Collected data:
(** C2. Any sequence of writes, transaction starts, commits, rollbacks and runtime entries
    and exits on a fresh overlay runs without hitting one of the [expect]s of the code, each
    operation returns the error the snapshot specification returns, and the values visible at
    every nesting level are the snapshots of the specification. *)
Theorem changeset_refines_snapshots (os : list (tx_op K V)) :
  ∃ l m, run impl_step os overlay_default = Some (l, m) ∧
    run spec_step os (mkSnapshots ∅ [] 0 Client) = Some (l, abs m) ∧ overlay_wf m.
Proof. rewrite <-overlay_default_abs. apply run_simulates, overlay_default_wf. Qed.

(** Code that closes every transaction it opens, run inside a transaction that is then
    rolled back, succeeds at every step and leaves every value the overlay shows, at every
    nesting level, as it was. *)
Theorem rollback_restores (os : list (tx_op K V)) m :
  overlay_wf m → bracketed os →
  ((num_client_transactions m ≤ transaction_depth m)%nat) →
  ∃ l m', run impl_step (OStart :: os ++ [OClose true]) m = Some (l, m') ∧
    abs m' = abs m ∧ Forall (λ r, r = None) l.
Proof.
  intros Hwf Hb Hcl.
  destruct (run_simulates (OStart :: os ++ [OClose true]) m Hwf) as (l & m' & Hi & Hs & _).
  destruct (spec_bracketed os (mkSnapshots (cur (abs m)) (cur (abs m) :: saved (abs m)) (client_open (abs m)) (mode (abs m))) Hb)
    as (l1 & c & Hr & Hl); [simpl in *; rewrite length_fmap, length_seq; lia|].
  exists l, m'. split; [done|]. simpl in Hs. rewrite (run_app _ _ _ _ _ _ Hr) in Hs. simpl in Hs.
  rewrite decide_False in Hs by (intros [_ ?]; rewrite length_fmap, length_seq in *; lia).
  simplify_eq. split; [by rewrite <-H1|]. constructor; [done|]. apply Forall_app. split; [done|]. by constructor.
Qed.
* * *
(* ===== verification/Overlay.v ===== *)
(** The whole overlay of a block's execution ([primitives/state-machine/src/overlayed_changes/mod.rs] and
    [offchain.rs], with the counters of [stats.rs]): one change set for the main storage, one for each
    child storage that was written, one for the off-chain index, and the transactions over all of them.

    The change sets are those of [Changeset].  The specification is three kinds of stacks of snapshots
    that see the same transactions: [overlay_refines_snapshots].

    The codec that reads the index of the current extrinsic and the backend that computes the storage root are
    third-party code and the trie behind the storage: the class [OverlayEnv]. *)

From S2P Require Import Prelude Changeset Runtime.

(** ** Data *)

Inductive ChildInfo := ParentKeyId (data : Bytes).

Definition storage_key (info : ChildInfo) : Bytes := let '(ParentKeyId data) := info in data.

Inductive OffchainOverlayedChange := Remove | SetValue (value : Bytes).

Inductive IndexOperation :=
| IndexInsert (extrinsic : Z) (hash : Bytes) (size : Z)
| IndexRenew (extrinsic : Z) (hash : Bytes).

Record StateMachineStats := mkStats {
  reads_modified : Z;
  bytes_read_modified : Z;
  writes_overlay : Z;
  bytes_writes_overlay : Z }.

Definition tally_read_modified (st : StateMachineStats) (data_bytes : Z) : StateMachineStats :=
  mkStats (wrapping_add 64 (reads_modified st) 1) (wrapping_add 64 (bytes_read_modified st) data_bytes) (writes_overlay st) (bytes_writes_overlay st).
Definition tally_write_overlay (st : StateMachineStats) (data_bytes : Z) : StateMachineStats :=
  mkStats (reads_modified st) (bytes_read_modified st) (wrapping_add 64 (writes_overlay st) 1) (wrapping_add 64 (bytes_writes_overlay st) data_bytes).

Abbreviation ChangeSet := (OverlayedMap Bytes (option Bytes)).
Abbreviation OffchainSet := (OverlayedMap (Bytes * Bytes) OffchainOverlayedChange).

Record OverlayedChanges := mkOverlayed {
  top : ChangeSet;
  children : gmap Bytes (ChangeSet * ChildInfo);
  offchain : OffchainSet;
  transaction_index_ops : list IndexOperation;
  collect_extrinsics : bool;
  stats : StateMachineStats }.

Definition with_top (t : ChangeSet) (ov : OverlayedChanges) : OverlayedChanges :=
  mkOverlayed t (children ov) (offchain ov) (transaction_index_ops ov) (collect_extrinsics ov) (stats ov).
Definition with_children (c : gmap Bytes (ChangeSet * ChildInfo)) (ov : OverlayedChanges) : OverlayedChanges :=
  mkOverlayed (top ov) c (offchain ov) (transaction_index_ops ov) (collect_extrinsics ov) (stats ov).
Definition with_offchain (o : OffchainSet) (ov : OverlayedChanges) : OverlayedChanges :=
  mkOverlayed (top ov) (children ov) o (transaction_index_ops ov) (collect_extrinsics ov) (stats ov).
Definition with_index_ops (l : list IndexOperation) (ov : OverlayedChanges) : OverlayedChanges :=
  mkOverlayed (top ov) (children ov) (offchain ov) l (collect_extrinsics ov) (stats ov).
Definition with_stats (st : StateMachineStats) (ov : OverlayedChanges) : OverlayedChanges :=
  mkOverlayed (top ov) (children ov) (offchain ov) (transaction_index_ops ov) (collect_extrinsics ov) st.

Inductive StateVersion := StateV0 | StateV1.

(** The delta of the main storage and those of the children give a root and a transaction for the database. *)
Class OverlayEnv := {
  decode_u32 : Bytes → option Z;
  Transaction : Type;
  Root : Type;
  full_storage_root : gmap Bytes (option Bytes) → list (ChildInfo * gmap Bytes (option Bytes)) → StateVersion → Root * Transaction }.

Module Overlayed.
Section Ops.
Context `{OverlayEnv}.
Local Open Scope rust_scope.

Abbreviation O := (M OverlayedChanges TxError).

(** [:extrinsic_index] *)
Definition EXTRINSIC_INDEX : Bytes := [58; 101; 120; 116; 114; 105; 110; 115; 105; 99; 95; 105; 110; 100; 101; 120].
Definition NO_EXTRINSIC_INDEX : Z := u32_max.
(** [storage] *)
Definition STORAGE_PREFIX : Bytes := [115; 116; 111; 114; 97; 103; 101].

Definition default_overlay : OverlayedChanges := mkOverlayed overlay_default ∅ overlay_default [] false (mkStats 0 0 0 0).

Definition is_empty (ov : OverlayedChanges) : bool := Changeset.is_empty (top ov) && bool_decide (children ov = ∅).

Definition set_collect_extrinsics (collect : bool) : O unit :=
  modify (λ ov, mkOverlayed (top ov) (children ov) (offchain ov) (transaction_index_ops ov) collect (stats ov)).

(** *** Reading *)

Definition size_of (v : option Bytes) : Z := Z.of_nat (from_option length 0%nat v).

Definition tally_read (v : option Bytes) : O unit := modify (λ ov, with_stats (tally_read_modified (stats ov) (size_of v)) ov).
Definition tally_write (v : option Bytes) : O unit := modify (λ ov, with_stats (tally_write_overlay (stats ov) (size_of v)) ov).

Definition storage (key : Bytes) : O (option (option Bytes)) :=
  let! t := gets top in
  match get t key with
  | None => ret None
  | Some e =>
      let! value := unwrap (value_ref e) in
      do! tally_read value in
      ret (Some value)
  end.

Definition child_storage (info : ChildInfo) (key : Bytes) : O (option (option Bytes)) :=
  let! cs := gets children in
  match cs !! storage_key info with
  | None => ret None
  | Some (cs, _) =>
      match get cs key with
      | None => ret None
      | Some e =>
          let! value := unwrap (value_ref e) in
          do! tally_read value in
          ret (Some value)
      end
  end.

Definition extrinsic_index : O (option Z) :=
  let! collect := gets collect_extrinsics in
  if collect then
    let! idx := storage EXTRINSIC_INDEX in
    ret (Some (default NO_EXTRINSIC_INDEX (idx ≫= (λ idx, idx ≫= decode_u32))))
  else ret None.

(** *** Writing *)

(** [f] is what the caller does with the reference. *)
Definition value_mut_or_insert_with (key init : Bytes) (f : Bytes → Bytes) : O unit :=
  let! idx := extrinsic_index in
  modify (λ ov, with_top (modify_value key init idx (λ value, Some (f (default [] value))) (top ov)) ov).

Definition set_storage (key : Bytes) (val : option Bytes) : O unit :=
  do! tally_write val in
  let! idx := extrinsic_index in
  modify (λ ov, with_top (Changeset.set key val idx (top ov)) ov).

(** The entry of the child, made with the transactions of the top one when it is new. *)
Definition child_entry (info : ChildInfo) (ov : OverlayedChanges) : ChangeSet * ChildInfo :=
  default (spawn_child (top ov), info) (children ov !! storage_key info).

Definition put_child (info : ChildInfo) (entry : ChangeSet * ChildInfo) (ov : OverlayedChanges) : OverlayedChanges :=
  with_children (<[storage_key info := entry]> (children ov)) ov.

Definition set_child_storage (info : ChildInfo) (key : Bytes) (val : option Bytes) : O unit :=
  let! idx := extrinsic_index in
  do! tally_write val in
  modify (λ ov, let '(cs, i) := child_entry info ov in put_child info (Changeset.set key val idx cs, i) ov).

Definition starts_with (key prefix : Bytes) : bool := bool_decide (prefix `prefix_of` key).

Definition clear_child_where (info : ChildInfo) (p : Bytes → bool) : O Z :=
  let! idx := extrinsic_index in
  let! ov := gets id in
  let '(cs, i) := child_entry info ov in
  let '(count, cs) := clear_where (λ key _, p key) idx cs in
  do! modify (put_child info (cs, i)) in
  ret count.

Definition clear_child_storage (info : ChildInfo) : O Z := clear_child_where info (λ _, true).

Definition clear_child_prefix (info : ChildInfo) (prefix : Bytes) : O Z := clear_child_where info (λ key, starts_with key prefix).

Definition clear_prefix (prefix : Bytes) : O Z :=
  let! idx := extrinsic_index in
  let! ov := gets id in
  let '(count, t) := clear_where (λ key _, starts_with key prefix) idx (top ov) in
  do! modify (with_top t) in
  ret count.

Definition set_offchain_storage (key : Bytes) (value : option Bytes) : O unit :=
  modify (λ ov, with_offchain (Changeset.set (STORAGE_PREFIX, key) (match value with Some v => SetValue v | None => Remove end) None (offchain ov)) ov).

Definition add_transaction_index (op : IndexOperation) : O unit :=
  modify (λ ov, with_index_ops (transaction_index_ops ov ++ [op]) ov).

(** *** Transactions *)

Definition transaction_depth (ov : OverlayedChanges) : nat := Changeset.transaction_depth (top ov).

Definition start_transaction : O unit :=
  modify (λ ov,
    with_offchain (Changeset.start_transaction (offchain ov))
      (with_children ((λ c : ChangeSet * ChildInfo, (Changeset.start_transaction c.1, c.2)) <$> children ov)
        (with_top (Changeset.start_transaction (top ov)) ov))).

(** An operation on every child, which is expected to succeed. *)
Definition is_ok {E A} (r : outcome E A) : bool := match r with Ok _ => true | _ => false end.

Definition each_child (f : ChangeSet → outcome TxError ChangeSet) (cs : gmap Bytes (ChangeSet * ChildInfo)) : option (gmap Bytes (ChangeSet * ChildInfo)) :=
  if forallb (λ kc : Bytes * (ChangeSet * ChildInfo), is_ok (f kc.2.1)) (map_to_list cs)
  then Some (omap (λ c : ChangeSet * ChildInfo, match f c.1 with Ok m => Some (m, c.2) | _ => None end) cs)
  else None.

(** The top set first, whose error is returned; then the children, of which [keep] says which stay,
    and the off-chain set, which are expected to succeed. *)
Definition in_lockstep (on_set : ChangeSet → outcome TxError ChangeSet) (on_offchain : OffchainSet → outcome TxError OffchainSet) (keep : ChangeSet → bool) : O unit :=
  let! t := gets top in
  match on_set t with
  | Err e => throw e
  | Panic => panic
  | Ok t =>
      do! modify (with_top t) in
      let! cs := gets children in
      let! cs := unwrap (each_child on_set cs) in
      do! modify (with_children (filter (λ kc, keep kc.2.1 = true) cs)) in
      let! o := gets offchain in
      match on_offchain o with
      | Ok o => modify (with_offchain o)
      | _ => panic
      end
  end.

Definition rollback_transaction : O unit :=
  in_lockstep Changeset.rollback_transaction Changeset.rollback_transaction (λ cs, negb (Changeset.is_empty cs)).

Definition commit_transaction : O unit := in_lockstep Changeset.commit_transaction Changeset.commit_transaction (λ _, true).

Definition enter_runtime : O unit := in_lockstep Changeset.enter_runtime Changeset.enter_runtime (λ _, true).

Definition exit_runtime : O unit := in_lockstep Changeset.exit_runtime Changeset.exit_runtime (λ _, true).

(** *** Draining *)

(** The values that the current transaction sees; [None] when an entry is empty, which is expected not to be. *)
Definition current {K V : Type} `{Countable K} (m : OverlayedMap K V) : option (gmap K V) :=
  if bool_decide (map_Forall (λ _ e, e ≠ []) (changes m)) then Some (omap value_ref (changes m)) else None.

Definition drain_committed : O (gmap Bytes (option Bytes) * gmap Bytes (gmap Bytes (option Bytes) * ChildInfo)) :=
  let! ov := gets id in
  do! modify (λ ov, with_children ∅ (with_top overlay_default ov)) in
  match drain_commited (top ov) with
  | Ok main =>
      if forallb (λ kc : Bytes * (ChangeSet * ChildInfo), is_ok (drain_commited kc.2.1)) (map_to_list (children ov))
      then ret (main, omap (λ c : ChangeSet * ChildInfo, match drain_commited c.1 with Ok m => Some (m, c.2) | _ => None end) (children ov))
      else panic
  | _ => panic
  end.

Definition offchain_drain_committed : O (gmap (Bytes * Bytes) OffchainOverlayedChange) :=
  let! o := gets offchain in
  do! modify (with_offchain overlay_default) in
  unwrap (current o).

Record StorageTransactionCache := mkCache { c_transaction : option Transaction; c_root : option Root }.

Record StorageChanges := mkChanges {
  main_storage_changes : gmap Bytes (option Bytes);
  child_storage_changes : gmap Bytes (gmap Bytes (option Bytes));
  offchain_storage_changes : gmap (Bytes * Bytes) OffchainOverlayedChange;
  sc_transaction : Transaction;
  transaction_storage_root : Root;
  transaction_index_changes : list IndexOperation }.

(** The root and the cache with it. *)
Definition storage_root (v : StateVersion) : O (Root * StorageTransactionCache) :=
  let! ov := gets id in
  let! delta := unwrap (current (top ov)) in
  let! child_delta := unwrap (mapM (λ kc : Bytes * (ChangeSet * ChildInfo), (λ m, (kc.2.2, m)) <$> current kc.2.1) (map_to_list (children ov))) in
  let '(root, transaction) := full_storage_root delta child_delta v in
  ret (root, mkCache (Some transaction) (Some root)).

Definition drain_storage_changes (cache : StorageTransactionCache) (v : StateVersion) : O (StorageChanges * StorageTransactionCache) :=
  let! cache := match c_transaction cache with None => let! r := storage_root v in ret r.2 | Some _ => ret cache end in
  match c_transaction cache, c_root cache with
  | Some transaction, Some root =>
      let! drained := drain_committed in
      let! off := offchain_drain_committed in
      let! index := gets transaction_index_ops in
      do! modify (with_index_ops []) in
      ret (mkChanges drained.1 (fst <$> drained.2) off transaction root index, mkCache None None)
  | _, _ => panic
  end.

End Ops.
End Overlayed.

• _Problem_: Starting at the line above that contains "bytes_writes_overlay : Z", repeat each line exactly up to and including the line that contains "top : ChangeSet;", and stop there.

• _Answer to this problem_:
  bytes_writes_overlay : Z }.

Definition tally_read_modified (st : StateMachineStats) (data_bytes : Z) : StateMachineStats :=
  mkStats (wrapping_add 64 (reads_modified st) 1) (wrapping_add 64 (bytes_read_modified st) data_bytes) (writes_overlay st) (bytes_writes_overlay st).
Definition tally_write_overlay (st : StateMachineStats) (data_bytes : Z) : StateMachineStats :=
  mkStats (reads_modified st) (bytes_read_modified st) (wrapping_add 64 (writes_overlay st) 1) (wrapping_add 64 (bytes_writes_overlay st) data_bytes).

Abbreviation ChangeSet := (OverlayedMap Bytes (option Bytes)).
Abbreviation OffchainSet := (OverlayedMap (Bytes * Bytes) OffchainOverlayedChange).

Record OverlayedChanges := mkOverlayed {
  top : ChangeSet;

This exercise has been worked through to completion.